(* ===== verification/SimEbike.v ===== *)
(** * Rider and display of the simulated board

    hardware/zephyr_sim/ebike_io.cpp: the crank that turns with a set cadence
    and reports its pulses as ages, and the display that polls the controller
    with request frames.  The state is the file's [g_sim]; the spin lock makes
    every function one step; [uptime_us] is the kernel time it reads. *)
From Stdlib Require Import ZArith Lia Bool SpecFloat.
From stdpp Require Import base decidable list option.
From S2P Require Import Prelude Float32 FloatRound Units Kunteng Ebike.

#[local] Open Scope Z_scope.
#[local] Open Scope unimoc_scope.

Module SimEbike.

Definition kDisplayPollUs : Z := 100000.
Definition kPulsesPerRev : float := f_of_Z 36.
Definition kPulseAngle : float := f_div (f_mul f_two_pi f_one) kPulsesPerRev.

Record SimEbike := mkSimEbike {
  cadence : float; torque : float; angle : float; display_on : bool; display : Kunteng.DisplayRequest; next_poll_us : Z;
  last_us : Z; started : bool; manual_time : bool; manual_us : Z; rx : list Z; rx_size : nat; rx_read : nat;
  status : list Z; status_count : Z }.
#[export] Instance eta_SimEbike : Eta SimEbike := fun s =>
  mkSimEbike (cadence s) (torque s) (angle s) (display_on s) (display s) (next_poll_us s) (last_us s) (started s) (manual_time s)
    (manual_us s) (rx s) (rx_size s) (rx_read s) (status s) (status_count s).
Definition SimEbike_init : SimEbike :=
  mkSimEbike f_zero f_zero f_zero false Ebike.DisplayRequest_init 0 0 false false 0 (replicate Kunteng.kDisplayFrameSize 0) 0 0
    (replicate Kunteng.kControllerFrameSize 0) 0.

* * * * *

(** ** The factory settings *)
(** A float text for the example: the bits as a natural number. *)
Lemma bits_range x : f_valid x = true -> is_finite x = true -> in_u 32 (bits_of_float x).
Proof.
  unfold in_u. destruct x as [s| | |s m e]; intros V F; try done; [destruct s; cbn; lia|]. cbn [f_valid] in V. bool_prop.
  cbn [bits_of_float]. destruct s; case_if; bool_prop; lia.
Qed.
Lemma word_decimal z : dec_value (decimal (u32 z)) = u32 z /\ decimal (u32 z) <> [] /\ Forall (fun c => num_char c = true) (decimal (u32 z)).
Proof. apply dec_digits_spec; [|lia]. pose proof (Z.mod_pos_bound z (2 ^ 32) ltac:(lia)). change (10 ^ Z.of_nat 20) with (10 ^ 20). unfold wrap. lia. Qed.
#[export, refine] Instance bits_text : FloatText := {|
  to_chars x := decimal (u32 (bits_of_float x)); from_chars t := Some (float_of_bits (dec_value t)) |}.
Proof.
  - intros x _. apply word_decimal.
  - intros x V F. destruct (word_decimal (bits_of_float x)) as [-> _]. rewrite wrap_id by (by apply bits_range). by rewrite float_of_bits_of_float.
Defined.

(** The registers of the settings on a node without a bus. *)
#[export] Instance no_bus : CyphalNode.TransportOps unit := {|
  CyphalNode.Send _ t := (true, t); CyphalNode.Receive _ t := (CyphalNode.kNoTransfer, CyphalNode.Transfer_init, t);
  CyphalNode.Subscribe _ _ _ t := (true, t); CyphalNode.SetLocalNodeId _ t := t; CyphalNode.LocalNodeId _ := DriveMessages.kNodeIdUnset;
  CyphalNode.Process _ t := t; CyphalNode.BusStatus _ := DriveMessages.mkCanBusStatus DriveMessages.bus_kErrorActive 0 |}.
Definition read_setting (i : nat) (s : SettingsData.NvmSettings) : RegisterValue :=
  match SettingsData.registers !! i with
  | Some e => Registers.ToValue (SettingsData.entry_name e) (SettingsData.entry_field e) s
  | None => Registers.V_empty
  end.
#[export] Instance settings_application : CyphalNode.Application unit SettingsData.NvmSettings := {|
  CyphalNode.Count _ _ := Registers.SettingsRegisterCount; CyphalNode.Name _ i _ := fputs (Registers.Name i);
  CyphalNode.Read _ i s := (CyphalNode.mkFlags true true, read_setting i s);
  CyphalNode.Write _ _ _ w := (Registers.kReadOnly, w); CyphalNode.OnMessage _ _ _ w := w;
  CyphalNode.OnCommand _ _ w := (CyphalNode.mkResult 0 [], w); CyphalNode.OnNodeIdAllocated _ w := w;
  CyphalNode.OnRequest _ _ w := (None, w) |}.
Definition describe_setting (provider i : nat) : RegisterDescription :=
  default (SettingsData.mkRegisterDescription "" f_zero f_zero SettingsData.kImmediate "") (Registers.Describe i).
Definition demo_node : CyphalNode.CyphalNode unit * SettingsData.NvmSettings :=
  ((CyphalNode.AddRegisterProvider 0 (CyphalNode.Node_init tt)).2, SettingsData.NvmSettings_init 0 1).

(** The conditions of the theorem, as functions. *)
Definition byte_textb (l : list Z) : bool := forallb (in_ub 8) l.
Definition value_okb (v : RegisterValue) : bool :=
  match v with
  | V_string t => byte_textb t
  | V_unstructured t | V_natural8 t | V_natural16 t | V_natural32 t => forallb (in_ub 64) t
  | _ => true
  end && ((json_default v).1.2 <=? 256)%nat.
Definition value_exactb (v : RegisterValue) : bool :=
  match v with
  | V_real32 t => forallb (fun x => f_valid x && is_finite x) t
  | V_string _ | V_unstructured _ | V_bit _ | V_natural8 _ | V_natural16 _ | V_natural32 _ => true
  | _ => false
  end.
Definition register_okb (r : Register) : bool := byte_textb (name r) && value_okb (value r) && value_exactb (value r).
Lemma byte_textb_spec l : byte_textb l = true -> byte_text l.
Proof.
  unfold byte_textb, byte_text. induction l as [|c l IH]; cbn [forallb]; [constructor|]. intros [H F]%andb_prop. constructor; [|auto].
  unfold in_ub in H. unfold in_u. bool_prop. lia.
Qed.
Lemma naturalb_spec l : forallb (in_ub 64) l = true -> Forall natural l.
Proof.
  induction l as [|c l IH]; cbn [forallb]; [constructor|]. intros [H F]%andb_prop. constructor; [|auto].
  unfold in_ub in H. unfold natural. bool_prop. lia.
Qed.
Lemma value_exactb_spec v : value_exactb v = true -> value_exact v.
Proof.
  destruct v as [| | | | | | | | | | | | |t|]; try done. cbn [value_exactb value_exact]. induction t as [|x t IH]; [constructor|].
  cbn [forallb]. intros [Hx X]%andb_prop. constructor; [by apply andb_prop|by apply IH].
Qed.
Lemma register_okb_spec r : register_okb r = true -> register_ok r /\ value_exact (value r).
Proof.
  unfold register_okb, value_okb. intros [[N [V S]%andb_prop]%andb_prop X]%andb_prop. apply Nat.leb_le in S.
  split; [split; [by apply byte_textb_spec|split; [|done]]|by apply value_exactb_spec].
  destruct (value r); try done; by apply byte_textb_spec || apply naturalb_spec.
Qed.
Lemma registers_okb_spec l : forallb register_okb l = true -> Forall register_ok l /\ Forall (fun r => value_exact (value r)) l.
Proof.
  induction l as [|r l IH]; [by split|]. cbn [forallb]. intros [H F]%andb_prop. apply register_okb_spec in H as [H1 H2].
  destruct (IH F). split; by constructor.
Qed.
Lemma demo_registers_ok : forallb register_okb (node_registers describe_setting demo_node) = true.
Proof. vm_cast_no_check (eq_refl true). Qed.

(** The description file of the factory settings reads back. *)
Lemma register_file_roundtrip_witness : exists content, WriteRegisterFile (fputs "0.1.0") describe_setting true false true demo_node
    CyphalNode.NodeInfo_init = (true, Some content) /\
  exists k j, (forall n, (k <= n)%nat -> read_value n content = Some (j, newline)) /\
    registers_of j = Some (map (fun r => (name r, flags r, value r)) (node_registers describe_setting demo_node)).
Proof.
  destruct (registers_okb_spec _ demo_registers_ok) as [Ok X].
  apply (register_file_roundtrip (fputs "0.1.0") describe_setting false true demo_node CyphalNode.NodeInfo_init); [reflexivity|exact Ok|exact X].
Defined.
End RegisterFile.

* * * * *

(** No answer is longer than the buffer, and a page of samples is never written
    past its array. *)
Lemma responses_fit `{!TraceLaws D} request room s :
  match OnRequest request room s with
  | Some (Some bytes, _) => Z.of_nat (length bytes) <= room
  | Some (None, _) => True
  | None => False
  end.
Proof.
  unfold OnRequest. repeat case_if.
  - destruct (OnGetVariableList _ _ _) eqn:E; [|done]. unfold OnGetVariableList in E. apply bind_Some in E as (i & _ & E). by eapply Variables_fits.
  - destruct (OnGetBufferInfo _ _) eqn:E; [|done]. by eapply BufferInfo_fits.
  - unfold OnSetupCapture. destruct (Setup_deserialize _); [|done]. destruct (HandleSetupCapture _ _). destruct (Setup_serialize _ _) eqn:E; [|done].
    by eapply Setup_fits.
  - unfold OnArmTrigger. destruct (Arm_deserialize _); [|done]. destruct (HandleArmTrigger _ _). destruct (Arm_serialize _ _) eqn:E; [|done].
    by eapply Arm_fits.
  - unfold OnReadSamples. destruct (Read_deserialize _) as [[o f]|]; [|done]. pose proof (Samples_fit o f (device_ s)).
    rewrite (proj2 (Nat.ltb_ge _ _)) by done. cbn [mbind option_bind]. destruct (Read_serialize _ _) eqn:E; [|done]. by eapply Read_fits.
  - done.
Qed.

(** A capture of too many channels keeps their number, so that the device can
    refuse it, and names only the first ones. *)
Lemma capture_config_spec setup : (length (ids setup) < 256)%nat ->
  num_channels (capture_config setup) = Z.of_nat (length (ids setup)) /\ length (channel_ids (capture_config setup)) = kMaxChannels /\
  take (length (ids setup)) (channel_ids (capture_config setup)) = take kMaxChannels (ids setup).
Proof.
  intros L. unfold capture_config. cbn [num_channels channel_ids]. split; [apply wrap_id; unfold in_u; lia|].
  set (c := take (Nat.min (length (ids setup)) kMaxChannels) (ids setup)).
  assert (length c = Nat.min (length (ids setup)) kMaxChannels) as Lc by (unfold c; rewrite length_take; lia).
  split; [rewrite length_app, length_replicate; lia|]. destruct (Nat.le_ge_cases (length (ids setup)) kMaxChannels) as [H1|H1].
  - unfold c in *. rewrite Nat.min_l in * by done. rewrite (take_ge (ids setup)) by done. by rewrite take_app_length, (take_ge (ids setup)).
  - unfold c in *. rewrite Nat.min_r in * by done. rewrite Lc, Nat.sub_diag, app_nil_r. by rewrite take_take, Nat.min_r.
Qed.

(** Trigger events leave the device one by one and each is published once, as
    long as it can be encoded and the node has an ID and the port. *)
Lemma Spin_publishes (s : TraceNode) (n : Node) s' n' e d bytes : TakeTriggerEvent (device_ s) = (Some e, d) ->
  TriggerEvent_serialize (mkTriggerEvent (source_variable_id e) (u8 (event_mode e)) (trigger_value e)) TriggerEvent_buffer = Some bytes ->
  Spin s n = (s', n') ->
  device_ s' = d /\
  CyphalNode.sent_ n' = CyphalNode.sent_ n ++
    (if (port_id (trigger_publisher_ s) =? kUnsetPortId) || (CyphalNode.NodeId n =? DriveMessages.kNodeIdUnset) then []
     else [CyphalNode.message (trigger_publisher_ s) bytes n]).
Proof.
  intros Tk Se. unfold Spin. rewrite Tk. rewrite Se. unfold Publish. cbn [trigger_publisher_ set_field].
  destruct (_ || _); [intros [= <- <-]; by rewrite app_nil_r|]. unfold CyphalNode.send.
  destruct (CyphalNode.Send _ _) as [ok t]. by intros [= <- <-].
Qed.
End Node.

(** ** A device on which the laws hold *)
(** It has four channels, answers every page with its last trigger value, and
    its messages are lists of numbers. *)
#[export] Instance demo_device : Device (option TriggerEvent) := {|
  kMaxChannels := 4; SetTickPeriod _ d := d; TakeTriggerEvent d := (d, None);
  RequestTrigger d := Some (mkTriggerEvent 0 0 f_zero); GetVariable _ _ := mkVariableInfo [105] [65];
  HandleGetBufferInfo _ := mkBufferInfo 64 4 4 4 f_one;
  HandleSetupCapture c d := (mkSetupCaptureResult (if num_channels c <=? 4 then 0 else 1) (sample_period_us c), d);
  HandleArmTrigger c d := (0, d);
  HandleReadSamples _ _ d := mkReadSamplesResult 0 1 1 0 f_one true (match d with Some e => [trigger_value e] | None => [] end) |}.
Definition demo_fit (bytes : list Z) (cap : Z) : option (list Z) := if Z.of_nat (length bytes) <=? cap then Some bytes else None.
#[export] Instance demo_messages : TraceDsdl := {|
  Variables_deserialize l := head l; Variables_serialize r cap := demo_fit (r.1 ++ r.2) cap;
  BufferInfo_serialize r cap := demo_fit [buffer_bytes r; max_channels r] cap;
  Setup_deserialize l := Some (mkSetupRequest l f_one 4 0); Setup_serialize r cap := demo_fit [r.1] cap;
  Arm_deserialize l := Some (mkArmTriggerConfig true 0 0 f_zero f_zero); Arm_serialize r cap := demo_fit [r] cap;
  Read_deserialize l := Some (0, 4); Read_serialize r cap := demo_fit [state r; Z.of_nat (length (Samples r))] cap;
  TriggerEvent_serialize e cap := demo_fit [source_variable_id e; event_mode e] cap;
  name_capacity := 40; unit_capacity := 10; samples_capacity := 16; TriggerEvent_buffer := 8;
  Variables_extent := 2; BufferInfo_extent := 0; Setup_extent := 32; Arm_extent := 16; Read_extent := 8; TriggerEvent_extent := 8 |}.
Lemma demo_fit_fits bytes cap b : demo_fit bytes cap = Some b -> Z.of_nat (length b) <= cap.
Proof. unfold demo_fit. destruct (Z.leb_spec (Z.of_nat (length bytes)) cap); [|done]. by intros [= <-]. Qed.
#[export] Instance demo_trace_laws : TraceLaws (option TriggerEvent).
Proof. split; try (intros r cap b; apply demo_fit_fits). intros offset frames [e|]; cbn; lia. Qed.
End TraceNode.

* * * * *

Copy out only the lines of the records above from the one with "(* ===== verification/SimEbike.v ===== *)" through the one with "(replicate Kunteng.kControllerFrameSize 0)", exactly as they stand, both included.

### [Reply]
(* ===== verification/SimEbike.v ===== *)
(** * Rider and display of the simulated board

    hardware/zephyr_sim/ebike_io.cpp: the crank that turns with a set cadence
    and reports its pulses as ages, and the display that polls the controller
    with request frames.  The state is the file's [g_sim]; the spin lock makes
    every function one step; [uptime_us] is the kernel time it reads. *)
From Stdlib Require Import ZArith Lia Bool SpecFloat.
From stdpp Require Import base decidable list option.
From S2P Require Import Prelude Float32 FloatRound Units Kunteng Ebike.

#[local] Open Scope Z_scope.
#[local] Open Scope unimoc_scope.

Module SimEbike.

Definition kDisplayPollUs : Z := 100000.
Definition kPulsesPerRev : float := f_of_Z 36.
Definition kPulseAngle : float := f_div (f_mul f_two_pi f_one) kPulsesPerRev.

Record SimEbike := mkSimEbike {
  cadence : float; torque : float; angle : float; display_on : bool; display : Kunteng.DisplayRequest; next_poll_us : Z;
  last_us : Z; started : bool; manual_time : bool; manual_us : Z; rx : list Z; rx_size : nat; rx_read : nat;
  status : list Z; status_count : Z }.
#[export] Instance eta_SimEbike : Eta SimEbike := fun s =>
  mkSimEbike (cadence s) (torque s) (angle s) (display_on s) (display s) (next_poll_us s) (last_us s) (started s) (manual_time s)
    (manual_us s) (rx s) (rx_size s) (rx_read s) (status s) (status_count s).
Definition SimEbike_init : SimEbike :=
  mkSimEbike f_zero f_zero f_zero false Ebike.DisplayRequest_init 0 0 false false 0 (replicate Kunteng.kDisplayFrameSize 0) 0 0
    (replicate Kunteng.kControllerFrameSize 0) 0.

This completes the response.